For a single heartbeat, fear hangs over my gut. There’s a twinkle in his eyes made of coal and frost, an impulsive thought that tells him to prove a point. To scalp me right here. To parade my bleeding head around the prison. To make a spectacle, even though he’s supposed to keep me alive.
Instead, reason and logic win that silent debate. And that royally pisses him off. He settles for something less effective. I feel the world explode before I even catch a glimpse of his fist. Bone smashes into my jaw and mouth, and it blasts through my nostrils, eyes, skull, and spine like a shockwave. The quick punch makes me clamp down on my tongue, a slice through thick meat, and blood spills over my chin.
Kaspias laughs.
The void wants to bring me back to the moment Aurick hit me in his bedroom. How I crawled away from him, shielded myself from another beating. Cried and cried and cried. As the blood trickles past my lips, as the splitting headache zaps behind my eyes, I mourn her. I silently hold her in my arms, and tell her she doesn’t have to be afraid anymore.
Because unfortunately for Kaspias, that little girl is dead.
I move faster than the magnet in my ear can send me into a whirlpool of distorted gravity. Leaping into his arms, I use my last bit of strength to chomp down on his ear, aiming for that piece of metal, the dull earring. The room spins, piercing through my sense of balance, and as I fall from his shoulders, I yank, clamping down on that earring until I hear a tear.

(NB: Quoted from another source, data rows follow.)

(* ===== verification/VmmDestroy.v ===== *)
(** * Destroying an address space

    [vmm_destroy_address_space] releases, once each, the frames of the user
    pages, the tables of the user half, the top table and the structure. *)

From S2P Require Import Prelude Bits Ram Frames Vmm PageTable VmmSpec VmmUser VmmSpace MemCalls VmaSpec MemPages.

(** ** Pages by their paths *)

Definition path_va (path : list Z) : Z :=
  match path with [a; b; c; d] => a * 2 ^ 39 + b * 2 ^ 30 + c * 2 ^ 21 + d * 2 ^ 12 | _ => 0 end.

Lemma path_va_path path : length path = 4%nat → Forall idx_ok path → va_path (path_va path) = path.
Proof.
  destruct path as [|a [|b [|c [|d []]]]]; try done. intros _ Hf.
  repeat (apply Forall_cons in Hf as [?%id Hf]). unfold idx_ok in *. cbn [path_va].
  unfold va_path, pml4_index, pdpt_index, pd_index, pt_index. change 0x1ff with (2 ^ 9 - 1).
  rewrite !land_low_mask, !Z.shiftr_div_pow2 by lia. repeat f_equal; Z.div_mod_to_equations; lia.
Qed.

Lemma path_va_user path : length path = 4%nat → Forall idx_ok path → hd 0 path < 256 →
  0 ≤ path_va path < USER_END.
Proof.
  destruct path as [|a [|b [|c [|d []]]]]; try done. intros _ Hf Ha. cbn in Ha.
  repeat (apply Forall_cons in Hf as [?%id Hf]). unfold idx_ok, USER_END in *. cbn [path_va]. lia.
Qed.

Lemma table_at_leaf r root va f : table_at r root (va_path va) = Some f ↔
  ∃ e, leaf r root va = Some e ∧ entry_phys e = f.
Proof.
  change (va_path va) with (walk_path va ++ [pt_index va]). rewrite table_at_snoc. unfold leaf.
  destruct (table_at r root (walk_path va)) as [pt|]; cbn [mbind option_bind]; [|naive_solver].
  unfold pt_child. destruct (has _ _); naive_solver.
Qed.

(** ** The frames of a tree *)

(** The frames below [table] in the order of the walk, [d] levels of tables
    above the pages; only the first [n] entries of [table] count. *)
Fixpoint tree_frames (r : ram) (d : nat) (n table : Z) : list Z :=
  mjoin ((λ i,
    match pt_child r table i with
    | None => []
    | Some t => match d with O => [t] | S d => tree_frames r d PAGE_ENTRIES t ++ [t] end
    end) <$> seqZ 0 n).

Definition space_frames (r : ram) (root self : Z) : list Z := tree_frames r 3 256 root ++ [root; self].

Kaspias grunts as my back hits the floor and the walls tilt around me. I can’t focus on his movements, can’t even seem to think straight. But the feel of his boot slamming into my ribs is how I know I’ve made him hurt.
“You’ll pay for that!” he bellows as he continues to kick and bruise and knock the air from my lungs.

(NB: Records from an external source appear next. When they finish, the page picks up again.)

Definition set_p_pid (v : Z) (x : process) : process :=
  Process v (p_parent x) (p_children x) (p_sibling x) (p_main_thread x)
    (p_address_space x) (p_owns_address_space x) (p_exited x) (p_exit_code x)
    (p_files x) (p_cwd x) (p_umask x) (p_pgid x) (p_sid x) (p_creds x)
    (p_dumpable x) (p_heap_start x) (p_heap_end x) (p_vmas x) (p_sigactions x).
Definition set_p_parent (v : Z) (x : process) : process :=
  Process (p_pid x) v (p_children x) (p_sibling x) (p_main_thread x)
    (p_address_space x) (p_owns_address_space x) (p_exited x) (p_exit_code x)
    (p_files x) (p_cwd x) (p_umask x) (p_pgid x) (p_sid x) (p_creds x)
    (p_dumpable x) (p_heap_start x) (p_heap_end x) (p_vmas x) (p_sigactions x).
Definition set_p_children (v : Z) (x : process) : process :=
  Process (p_pid x) (p_parent x) v (p_sibling x) (p_main_thread x)
    (p_address_space x) (p_owns_address_space x) (p_exited x) (p_exit_code x)
    (p_files x) (p_cwd x) (p_umask x) (p_pgid x) (p_sid x) (p_creds x)
    (p_dumpable x) (p_heap_start x) (p_heap_end x) (p_vmas x) (p_sigactions x).
Definition set_p_sibling (v : Z) (x : process) : process :=
  Process (p_pid x) (p_parent x) (p_children x) v (p_main_thread x)
    (p_address_space x) (p_owns_address_space x) (p_exited x) (p_exit_code x)
    (p_files x) (p_cwd x) (p_umask x) (p_pgid x) (p_sid x) (p_creds x)
    (p_dumpable x) (p_heap_start x) (p_heap_end x) (p_vmas x) (p_sigactions x).
Definition set_p_main_thread (v : Z) (x : process) : process :=
  Process (p_pid x) (p_parent x) (p_children x) (p_sibling x) v
    (p_address_space x) (p_owns_address_space x) (p_exited x) (p_exit_code x)
    (p_files x) (p_cwd x) (p_umask x) (p_pgid x) (p_sid x) (p_creds x)
    (p_dumpable x) (p_heap_start x) (p_heap_end x) (p_vmas x) (p_sigactions x).
Definition set_p_address_space (v : option Z) (x : process) : process :=
  Process (p_pid x) (p_parent x) (p_children x) (p_sibling x)
    (p_main_thread x) v (p_owns_address_space x) (p_exited x) (p_exit_code x)
    (p_files x) (p_cwd x) (p_umask x) (p_pgid x) (p_sid x) (p_creds x)
    (p_dumpable x) (p_heap_start x) (p_heap_end x) (p_vmas x) (p_sigactions x).
Definition set_p_owns_address_space (v : bool) (x : process) : process :=
  Process (p_pid x) (p_parent x) (p_children x) (p_sibling x)
    (p_main_thread x) (p_address_space x) v (p_exited x) (p_exit_code x)
    (p_files x) (p_cwd x) (p_umask x) (p_pgid x) (p_sid x) (p_creds x)
    (p_dumpable x) (p_heap_start x) (p_heap_end x) (p_vmas x) (p_sigactions x).
Definition set_p_exited (v : bool) (x : process) : process :=
  Process (p_pid x) (p_parent x) (p_children x) (p_sibling x)
    (p_main_thread x) (p_address_space x) (p_owns_address_space x) v
    (p_exit_code x) (p_files x) (p_cwd x) (p_umask x) (p_pgid x) (p_sid x)
    (p_creds x) (p_dumpable x) (p_heap_start x) (p_heap_end x) (p_vmas x)
    (p_sigactions x).
Definition set_p_exit_code (v : Z) (x : process) : process :=
  Process (p_pid x) (p_parent x) (p_children x) (p_sibling x)
    (p_main_thread x) (p_address_space x) (p_owns_address_space x)
    (p_exited x) v (p_files x) (p_cwd x) (p_umask x) (p_pgid x) (p_sid x)
    (p_creds x) (p_dumpable x) (p_heap_start x) (p_heap_end x) (p_vmas x)
    (p_sigactions x).
Definition set_p_files (v : list Z) (x : process) : process :=
  Process (p_pid x) (p_parent x) (p_children x) (p_sibling x)
    (p_main_thread x) (p_address_space x) (p_owns_address_space x)
    (p_exited x) (p_exit_code x) v (p_cwd x) (p_umask x) (p_pgid x) (p_sid x)
    (p_creds x) (p_dumpable x) (p_heap_start x) (p_heap_end x) (p_vmas x)
    (p_sigactions x).
Definition set_p_cwd (v : string) (x : process) : process :=
  Process (p_pid x) (p_parent x) (p_children x) (p_sibling x)
    (p_main_thread x) (p_address_space x) (p_owns_address_space x)
    (p_exited x) (p_exit_code x) (p_files x) v (p_umask x) (p_pgid x)
    (p_sid x) (p_creds x) (p_dumpable x) (p_heap_start x) (p_heap_end x)
    (p_vmas x) (p_sigactions x).
Definition set_p_umask (v : Z) (x : process) : process :=
  Process (p_pid x) (p_parent x) (p_children x) (p_sibling x)
    (p_main_thread x) (p_address_space x) (p_owns_address_space x)
    (p_exited x) (p_exit_code x) (p_files x) (p_cwd x) v (p_pgid x) (p_sid x)
    (p_creds x) (p_dumpable x) (p_heap_start x) (p_heap_end x) (p_vmas x)
    (p_sigactions x).
Definition set_p_pgid (v : Z) (x : process) : process :=
  Process (p_pid x) (p_parent x) (p_children x) (p_sibling x)
    (p_main_thread x) (p_address_space x) (p_owns_address_space x)
    (p_exited x) (p_exit_code x) (p_files x) (p_cwd x) (p_umask x) v (p_sid x)
    (p_creds x) (p_dumpable x) (p_heap_start x) (p_heap_end x) (p_vmas x)
    (p_sigactions x).
Definition set_p_sid (v : Z) (x : process) : process :=
  Process (p_pid x) (p_parent x) (p_children x) (p_sibling x)
    (p_main_thread x) (p_address_space x) (p_owns_address_space x)
    (p_exited x) (p_exit_code x) (p_files x) (p_cwd x) (p_umask x) (p_pgid x)
    v (p_creds x) (p_dumpable x) (p_heap_start x) (p_heap_end x) (p_vmas x)
    (p_sigactions x).
Definition set_p_creds (v : creds) (x : process) : process :=
  Process (p_pid x) (p_parent x) (p_children x) (p_sibling x)
    (p_main_thread x) (p_address_space x) (p_owns_address_space x)
    (p_exited x) (p_exit_code x) (p_files x) (p_cwd x) (p_umask x) (p_pgid x)
    (p_sid x) v (p_dumpable x) (p_heap_start x) (p_heap_end x) (p_vmas x)
    (p_sigactions x).
Definition set_p_dumpable (v : bool) (x : process) : process :=
  Process (p_pid x) (p_parent x) (p_children x) (p_sibling x)
    (p_main_thread x) (p_address_space x) (p_owns_address_space x)
    (p_exited x) (p_exit_code x) (p_files x) (p_cwd x) (p_umask x) (p_pgid x)
    (p_sid x) (p_creds x) v (p_heap_start x) (p_heap_end x) (p_vmas x)
    (p_sigactions x).
Definition set_p_heap_start (v : Z) (x : process) : process :=
  Process (p_pid x) (p_parent x) (p_children x) (p_sibling x)
    (p_main_thread x) (p_address_space x) (p_owns_address_space x)
    (p_exited x) (p_exit_code x) (p_files x) (p_cwd x) (p_umask x) (p_pgid x)
    (p_sid x) (p_creds x) (p_dumpable x) v (p_heap_end x) (p_vmas x)
    (p_sigactions x).
Definition set_p_heap_end (v : Z) (x : process) : process :=
  Process (p_pid x) (p_parent x) (p_children x) (p_sibling x)
    (p_main_thread x) (p_address_space x) (p_owns_address_space x)
    (p_exited x) (p_exit_code x) (p_files x) (p_cwd x) (p_umask x) (p_pgid x)
    (p_sid x) (p_creds x) (p_dumpable x) (p_heap_start x) v (p_vmas x)
    (p_sigactions x).
Definition set_p_vmas (v : list proc_vma) (x : process) : process :=
  Process (p_pid x) (p_parent x) (p_children x) (p_sibling x)
    (p_main_thread x) (p_address_space x) (p_owns_address_space x)
    (p_exited x) (p_exit_code x) (p_files x) (p_cwd x) (p_umask x) (p_pgid x)
    (p_sid x) (p_creds x) (p_dumpable x) (p_heap_start x) (p_heap_end x) v
    (p_sigactions x).
Definition set_p_sigactions (v : list sigaction) (x : process) : process :=
  Process (p_pid x) (p_parent x) (p_children x) (p_sibling x)
    (p_main_thread x) (p_address_space x) (p_owns_address_space x)
    (p_exited x) (p_exit_code x) (p_files x) (p_cwd x) (p_umask x) (p_pgid x)
    (p_sid x) (p_creds x) (p_dumpable x) (p_heap_start x) (p_heap_end x)
    (p_vmas x) v.
(** [struct wait_queue]. *)
Record wait_queue := WaitQueue {
  wq_head : Z;
  wq_tail : Z;
}.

But through the gnawing pain, I smile up at him. With bloody teeth and tears gushing from my eyes.
I smile.
~
Ruth
Dessin paces the length ofhis small cage, hands flexing at his sides, jaw working as his mind caves in on itself.
“He’s no brother of yours,” he growls to himself—or to someone in his head.
We’ve never seen him talk out loud before. It always seems like he has those conversations silently. Even Warrose watches him with concern pinching his brow.
“We have to do something,” Niles begs from his cage, face pressed between the bars.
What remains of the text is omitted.